Directions for this task →
Reproduce the records below exactly, but only between the lines holding "Section conforms." and "may_call K o (Exec", inclusive.

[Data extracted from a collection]
(* ===== verification/Protocol.v ===== *)
(** The protocol between a program and its database connection: [s.db] is used
    while no transaction is open, [tx] while one is, and every statement and
    query stays within a footprint, whatever the calls answer. *)
From S2P Require Import Prelude GoStd Sql Effects Keyspace Locality.
Local Open Scope Z_scope.
Local Open Scope go_scope.

(** Whether [e] may be called; [open] tells whether a transaction is. *)
Definition may_call (K : footprint) (open : bool) {X} (e : event X) : Prop :=
  match e with
  | Exec DB s => open = false ∧ stmt_within K s
  | Exec TX s => open = true ∧ stmt_within K s
  | Query DB q => open = false ∧ query_within K q
  | Query TX q => open = true ∧ query_within K q
  | BeginTx => open = false
  | Commit => open = true
  | Now | Rollback | RangeMap _ => True
  end.

(** Whether a transaction is open once [e] has answered. *)
Definition opened (open : bool) {X} (e : event X) : X → bool :=
  match e with
  | BeginTx => λ r, match r with None => true | Some _ => false end
  | Commit | Rollback => λ _, false
  | _ => λ _, open
  end.

(** [p] keeps to the protocol from [open] on and ends in [Q]. *)
Fixpoint conforms (K : footprint) {A} (p : prog A) (Q : A → bool → Prop) (open : bool) : Prop :=
  match p with
  | Ret a => Q a open
  | Vis e k => may_call K open e ∧ ∀ x, conforms K (k x) Q (opened open e x)
  end.

(** The end of an operation: no transaction is left open. *)
Definition closed {A} (P : A → Prop) : A → bool → Prop := λ a o, o = false ∧ P a.

(** [p] is an operation: it starts and ends without a transaction. *)
Definition operation (K : footprint) {A} (P : A → Prop) (p : prog A) : Prop :=
  conforms K p (closed P) false.

Section conforms.
Context (K : footprint).

Lemma conforms_mono {A} (p : prog A) (Q Q' : A → bool → Prop) o :
  (∀ a o', Q a o' → Q' a o') → conforms K p Q o → conforms K p Q' o.
Proof. intros HQ. revert o. induction p as [a|X e k IH]; intros o; simpl; [auto|]. intros [? Hp]. eauto. Qed.

Lemma conforms_bind {A B} (p : prog A) (f : A → prog B) Q o :
  conforms K (bind p f) Q o ↔ conforms K p (λ a o', conforms K (f a) Q o') o.
Proof.
  revert o. induction p as [a|X e k IH]; intros o; simpl; [done|].
  split; intros [? Hp]; (split; [done|]); intros x; apply IH, Hp.
Qed.

Lemma conforms_err_bind {A B} (p : prog (result A)) (f : A → prog (result B)) Q o :
  conforms K (err_bind p f) Q o ↔
  conforms K p (λ r o', match r with inl e => Q (inl e) o' | inr a => conforms K (f a) Q o' end) o.
Proof.
  unfold err_bind. rewrite conforms_bind. split; intros Hp; (eapply conforms_mono; [|exact Hp]); by intros [e|a] o'.
Qed.

Lemma conforms_exec c s Q o :
  may_call K o (Exec c s) → (∀ r, Q r o) → conforms K (exec c s) Q o.
Proof. intros Hc HQ. split; [done|]. intros x. destruct c; apply HQ. Qed.

Lemma conforms_query_all {R} c (q : query R) Q o :
  may_call K o (Query c q) → (∀ r, Q r o) → conforms K (query_all c q) Q o.
Proof. intros Hc HQ. split; [done|]. intros x. destruct c; apply HQ. Qed.

Lemma conforms_query_row {R} c (q : query R) Q o :
  may_call K o (Query c q) → (∀ r, Q r o) → conforms K (query_row c q) Q o.
Proof. intros Hc HQ. split; [done|]. intros x. destruct c; apply HQ. Qed.

Lemma conforms_trigger {X} (e : event X) Q o :
  may_call K o e → (∀ x, Q x (opened o e x)) → conforms K (trigger e) Q o.
Proof. by split. Qed.

(** However the body ends, the deferred rollback closes the transaction. *)
Lemma conforms_with_tx {A} (body : prog (result A)) (Q : result A → bool → Prop) :
  conforms K body (λ r _, Q r false) true → (∀ e, Q (inl (ErrDb e)) false) →
  conforms K (with_tx body) Q false.
Proof.
  intros Hbody Herr. apply conforms_bind. split; [done|]. intros [e|]; [apply Herr|]. apply conforms_bind.
  eapply conforms_mono; [|exact Hbody]. intros r o HQ. split; [done|]. intros []. exact HQ.
Qed.

Lemma conforms_commit Q : (∀ r, Q r false) → conforms K commit Q true.
Proof. intros HQ. split; [done|]. intros x. apply HQ. Qed.

(** Loops, with an invariant of the accumulator. *)
Lemma conforms_for_each {X A} (I : A → Prop) (l : list X) acc (body : A → X → prog (result A)) Q o :
  I acc →
  (∀ acc x, x ∈ l → I acc → conforms K (body acc x)
     (λ r o', o' = o ∧ match r with inl e => Q (inl e) o | inr acc' => I acc' end) o) →
  (∀ acc, I acc → Q (inr acc) o) →
  conforms K (for_each l acc body) Q o.
Proof.
  revert acc. induction l as [|x l IH]; intros acc Hacc Hbody HQ; simpl; [by apply HQ|].
  apply conforms_err_bind. eapply conforms_mono; [|apply Hbody; [by left|done]].
  intros [e|acc'] o' [-> Hr]; [done|]. apply IH; [done| |done]. intros acc'' y Hy. apply Hbody. by right.
Qed.

(** An operation in the place of a call. *)
Lemma conforms_operation {A} (P : A → Prop) (p : prog A) Q :
  operation K P p → (∀ a, P a → Q a false) → conforms K p Q false.
Proof. intros Hp HQ. eapply conforms_mono; [|exact Hp]. intros a o [-> Ha]. auto. Qed.

Lemma operation_mono {A} (P P' : A → Prop) (p : prog A) :
  (∀ a, P a → P' a) → operation K P p → operation K P' p.
Proof. intros HP Hp. eapply conforms_operation; [done|]. intros a Ha. split; auto. Qed.

Lemma operation_bind {A B} (P : A → Prop) (P' : B → Prop) (p : prog A) f :
  operation K P p → (∀ a, P a → operation K P' (f a)) → operation K P' (bind p f).
Proof. intros Hp Hf. apply conforms_bind. by eapply conforms_operation. Qed.
End conforms.

(** A footprint may grow. *)
Lemma stmt_within_mono (K K' : footprint) s : (∀ k, K k → K' k) → stmt_within K s → stmt_within K' s.
Proof. intros HK. destruct s; simpl; naive_solver. Qed.

Lemma query_within_mono (K K' : footprint) {R} (q : query R) :
  (∀ k, K k → K' k) → query_within K q → query_within K' q.
Proof. intros HK. destruct q; simpl; auto. Qed.

Lemma conforms_grow (K K' : footprint) {A} (p : prog A) Q o :
  (∀ k, K k → K' k) → conforms K p Q o → conforms K' p Q o.
Proof.
  intros HK. revert o. induction p as [a|X e k IH]; intros o; simpl; [done|].
  intros [Hc Hp]. split; [|by intros x; apply IH].
  destruct e as [|[] s|R [] q| | | |]; simpl in *; try done;
    destruct Hc; split; eauto using stmt_within_mono, query_within_mono.
Qed.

Output for this exercise →
Section conforms.
Context (K : footprint).

Lemma conforms_mono {A} (p : prog A) (Q Q' : A → bool → Prop) o :
  (∀ a o', Q a o' → Q' a o') → conforms K p Q o → conforms K p Q' o.
Proof. intros HQ. revert o. induction p as [a|X e k IH]; intros o; simpl; [auto|]. intros [? Hp]. eauto. Qed.

Lemma conforms_bind {A B} (p : prog A) (f : A → prog B) Q o :
  conforms K (bind p f) Q o ↔ conforms K p (λ a o', conforms K (f a) Q o') o.
Proof.
  revert o. induction p as [a|X e k IH]; intros o; simpl; [done|].
  split; intros [? Hp]; (split; [done|]); intros x; apply IH, Hp.
Qed.

Lemma conforms_err_bind {A B} (p : prog (result A)) (f : A → prog (result B)) Q o :
  conforms K (err_bind p f) Q o ↔
  conforms K p (λ r o', match r with inl e => Q (inl e) o' | inr a => conforms K (f a) Q o' end) o.
Proof.
  unfold err_bind. rewrite conforms_bind. split; intros Hp; (eapply conforms_mono; [|exact Hp]); by intros [e|a] o'.
Qed.

Lemma conforms_exec c s Q o :
  may_call K o (Exec c s) → (∀ r, Q r o) → conforms K (exec c s) Q o.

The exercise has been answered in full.